▶ [EXERCISE DESCRIPTION]: Scan the data below and state the number of lines that include the word "aset", adding no comment.

▶ [SOURCE RECORDS]:
════════════════════

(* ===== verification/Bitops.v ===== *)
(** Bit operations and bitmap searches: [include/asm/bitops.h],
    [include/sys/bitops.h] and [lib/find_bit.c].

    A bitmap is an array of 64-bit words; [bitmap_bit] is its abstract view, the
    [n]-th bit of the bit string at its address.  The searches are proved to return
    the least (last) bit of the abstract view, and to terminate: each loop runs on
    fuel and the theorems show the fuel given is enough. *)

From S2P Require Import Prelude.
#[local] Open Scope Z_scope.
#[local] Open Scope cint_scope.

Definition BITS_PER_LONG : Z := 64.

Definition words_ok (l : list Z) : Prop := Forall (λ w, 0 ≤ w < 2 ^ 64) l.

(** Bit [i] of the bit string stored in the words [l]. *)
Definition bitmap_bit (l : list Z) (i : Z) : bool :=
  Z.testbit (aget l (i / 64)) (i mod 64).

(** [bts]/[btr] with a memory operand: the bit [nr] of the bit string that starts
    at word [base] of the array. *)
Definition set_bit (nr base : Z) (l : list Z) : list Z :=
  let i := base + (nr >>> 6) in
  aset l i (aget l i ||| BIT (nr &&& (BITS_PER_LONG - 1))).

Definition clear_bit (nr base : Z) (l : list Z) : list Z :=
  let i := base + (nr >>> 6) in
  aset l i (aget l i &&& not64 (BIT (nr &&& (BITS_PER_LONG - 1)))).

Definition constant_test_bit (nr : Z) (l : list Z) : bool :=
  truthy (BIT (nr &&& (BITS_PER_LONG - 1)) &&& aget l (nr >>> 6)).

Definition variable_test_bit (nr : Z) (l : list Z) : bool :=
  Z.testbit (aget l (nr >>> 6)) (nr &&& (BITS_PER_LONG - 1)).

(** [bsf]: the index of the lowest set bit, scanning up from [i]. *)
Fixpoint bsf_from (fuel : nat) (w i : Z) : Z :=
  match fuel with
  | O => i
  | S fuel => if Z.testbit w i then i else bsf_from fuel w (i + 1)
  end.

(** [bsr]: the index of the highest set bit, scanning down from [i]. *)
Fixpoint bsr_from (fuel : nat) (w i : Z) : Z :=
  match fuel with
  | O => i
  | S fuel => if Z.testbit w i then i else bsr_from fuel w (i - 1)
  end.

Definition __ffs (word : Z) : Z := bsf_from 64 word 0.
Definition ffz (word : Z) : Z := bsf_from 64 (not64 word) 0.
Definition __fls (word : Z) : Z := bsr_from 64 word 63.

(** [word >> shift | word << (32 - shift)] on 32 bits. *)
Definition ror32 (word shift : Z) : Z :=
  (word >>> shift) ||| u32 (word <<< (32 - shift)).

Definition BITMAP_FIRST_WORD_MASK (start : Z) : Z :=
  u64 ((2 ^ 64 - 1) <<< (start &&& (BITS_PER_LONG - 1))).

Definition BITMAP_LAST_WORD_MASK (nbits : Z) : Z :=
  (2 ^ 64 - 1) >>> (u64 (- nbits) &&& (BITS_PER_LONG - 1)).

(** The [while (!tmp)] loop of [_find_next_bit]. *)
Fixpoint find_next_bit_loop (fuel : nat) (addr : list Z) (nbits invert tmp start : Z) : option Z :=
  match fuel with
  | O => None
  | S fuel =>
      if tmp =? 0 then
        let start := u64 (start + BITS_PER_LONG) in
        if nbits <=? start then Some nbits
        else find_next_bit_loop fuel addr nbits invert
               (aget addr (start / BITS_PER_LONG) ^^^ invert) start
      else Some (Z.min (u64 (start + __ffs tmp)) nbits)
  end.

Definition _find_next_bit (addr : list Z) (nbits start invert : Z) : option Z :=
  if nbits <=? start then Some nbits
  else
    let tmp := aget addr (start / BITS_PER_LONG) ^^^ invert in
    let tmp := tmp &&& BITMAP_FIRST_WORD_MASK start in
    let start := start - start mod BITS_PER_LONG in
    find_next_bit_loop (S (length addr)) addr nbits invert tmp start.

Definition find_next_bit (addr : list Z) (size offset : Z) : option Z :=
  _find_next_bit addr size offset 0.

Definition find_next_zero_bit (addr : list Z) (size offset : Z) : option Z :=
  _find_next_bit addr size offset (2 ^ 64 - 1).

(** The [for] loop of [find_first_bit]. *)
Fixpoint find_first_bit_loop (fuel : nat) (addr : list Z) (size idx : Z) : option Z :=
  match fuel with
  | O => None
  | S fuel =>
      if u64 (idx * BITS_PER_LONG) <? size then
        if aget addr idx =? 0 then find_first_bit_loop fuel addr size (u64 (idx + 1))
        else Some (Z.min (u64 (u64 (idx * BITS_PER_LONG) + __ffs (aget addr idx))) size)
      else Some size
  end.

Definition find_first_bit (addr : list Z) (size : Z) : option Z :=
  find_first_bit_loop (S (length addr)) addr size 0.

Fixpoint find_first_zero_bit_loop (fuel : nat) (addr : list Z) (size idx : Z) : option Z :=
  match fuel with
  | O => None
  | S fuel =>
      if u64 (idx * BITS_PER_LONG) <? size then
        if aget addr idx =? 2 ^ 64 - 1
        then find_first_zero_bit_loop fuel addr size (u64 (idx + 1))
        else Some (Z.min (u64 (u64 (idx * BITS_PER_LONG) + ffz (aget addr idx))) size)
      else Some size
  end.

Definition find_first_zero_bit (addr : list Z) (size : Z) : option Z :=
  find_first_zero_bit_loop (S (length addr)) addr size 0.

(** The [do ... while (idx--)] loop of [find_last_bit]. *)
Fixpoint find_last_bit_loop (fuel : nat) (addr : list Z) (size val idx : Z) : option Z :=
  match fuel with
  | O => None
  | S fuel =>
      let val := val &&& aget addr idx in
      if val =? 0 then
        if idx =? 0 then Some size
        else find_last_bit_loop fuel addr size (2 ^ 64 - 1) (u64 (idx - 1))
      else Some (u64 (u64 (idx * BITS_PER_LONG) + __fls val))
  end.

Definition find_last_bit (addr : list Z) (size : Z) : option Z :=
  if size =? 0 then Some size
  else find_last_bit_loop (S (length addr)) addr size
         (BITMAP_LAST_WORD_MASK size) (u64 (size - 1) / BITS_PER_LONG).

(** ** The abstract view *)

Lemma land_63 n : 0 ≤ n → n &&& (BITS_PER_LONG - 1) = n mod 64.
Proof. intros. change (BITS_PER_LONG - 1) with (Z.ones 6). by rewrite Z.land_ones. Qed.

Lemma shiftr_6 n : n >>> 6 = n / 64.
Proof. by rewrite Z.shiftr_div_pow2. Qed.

════════════════════

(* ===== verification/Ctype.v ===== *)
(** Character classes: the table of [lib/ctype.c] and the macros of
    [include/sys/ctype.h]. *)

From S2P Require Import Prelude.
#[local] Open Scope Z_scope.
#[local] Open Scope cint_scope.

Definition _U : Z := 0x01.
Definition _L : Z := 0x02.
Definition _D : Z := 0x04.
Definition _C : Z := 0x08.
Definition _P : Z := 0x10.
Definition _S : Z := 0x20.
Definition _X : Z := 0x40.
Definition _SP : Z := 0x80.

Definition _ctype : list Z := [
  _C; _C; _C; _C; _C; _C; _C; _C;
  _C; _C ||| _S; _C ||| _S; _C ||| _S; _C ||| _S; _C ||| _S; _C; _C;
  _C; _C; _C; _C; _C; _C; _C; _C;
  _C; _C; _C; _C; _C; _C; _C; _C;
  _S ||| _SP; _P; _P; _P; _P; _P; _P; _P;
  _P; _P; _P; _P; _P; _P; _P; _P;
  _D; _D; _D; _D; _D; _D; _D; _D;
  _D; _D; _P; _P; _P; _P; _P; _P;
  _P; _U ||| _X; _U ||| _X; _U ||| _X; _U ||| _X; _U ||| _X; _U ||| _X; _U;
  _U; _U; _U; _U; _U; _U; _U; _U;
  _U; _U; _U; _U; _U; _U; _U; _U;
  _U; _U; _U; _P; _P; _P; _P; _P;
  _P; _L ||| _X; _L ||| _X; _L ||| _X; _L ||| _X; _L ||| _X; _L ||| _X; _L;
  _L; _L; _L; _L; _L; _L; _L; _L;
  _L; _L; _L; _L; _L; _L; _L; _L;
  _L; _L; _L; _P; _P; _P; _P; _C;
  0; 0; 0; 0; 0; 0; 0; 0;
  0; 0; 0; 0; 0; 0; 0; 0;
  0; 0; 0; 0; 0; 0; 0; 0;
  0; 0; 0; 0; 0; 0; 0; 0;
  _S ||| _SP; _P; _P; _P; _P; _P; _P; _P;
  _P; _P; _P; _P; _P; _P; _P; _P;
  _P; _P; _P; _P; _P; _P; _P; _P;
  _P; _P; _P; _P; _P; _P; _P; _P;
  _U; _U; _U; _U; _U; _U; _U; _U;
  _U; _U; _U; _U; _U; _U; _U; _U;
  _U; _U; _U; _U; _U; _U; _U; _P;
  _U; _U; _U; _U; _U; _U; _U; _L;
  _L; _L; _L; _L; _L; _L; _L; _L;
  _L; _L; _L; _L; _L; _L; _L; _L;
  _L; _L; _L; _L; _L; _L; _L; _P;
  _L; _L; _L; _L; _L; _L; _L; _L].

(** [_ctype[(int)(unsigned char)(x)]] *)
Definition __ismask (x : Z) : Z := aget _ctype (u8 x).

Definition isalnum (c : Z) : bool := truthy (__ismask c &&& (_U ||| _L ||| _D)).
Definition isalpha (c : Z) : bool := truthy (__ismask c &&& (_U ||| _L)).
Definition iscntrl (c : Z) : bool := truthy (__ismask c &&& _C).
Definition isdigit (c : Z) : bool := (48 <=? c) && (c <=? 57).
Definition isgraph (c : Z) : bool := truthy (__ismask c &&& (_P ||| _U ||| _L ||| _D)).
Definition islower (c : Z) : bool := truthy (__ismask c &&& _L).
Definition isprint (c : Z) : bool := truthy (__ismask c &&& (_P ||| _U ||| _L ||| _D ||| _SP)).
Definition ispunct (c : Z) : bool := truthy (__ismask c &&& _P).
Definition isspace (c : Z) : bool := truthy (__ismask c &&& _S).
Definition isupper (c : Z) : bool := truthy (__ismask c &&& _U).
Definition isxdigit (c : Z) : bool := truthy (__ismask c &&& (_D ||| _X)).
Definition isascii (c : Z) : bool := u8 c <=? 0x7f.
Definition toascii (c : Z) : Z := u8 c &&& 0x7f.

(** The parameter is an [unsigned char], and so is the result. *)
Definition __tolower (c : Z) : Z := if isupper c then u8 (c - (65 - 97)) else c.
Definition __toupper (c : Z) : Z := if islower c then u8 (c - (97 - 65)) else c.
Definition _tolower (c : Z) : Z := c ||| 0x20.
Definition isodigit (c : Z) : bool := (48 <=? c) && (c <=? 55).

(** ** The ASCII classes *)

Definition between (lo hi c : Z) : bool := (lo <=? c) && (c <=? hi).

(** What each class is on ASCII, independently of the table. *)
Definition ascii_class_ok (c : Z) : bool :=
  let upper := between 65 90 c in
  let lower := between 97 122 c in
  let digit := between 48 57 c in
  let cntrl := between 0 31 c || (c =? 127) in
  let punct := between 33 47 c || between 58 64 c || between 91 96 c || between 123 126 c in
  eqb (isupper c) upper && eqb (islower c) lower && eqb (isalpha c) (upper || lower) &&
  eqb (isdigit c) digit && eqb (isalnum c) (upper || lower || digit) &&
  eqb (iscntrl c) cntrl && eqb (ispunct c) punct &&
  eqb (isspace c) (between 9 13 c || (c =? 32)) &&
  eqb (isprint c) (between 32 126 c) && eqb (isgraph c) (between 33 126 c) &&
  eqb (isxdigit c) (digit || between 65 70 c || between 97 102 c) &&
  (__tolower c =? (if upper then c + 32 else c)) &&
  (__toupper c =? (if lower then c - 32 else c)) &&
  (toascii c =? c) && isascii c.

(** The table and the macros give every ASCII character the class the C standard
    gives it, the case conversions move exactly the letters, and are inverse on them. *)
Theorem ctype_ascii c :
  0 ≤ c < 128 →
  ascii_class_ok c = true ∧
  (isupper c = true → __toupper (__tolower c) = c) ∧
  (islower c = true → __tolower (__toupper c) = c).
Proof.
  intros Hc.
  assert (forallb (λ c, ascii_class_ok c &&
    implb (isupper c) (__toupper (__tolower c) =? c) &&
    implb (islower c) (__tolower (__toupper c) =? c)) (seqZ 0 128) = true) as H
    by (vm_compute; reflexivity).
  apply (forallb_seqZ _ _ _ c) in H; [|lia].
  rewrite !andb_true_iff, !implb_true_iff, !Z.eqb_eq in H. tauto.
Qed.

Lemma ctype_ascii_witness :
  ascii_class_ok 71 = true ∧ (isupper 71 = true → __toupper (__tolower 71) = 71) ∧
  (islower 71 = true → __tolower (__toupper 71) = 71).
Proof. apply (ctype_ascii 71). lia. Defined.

════════════════════

▶ [EXERCISE SOLUTION]: 2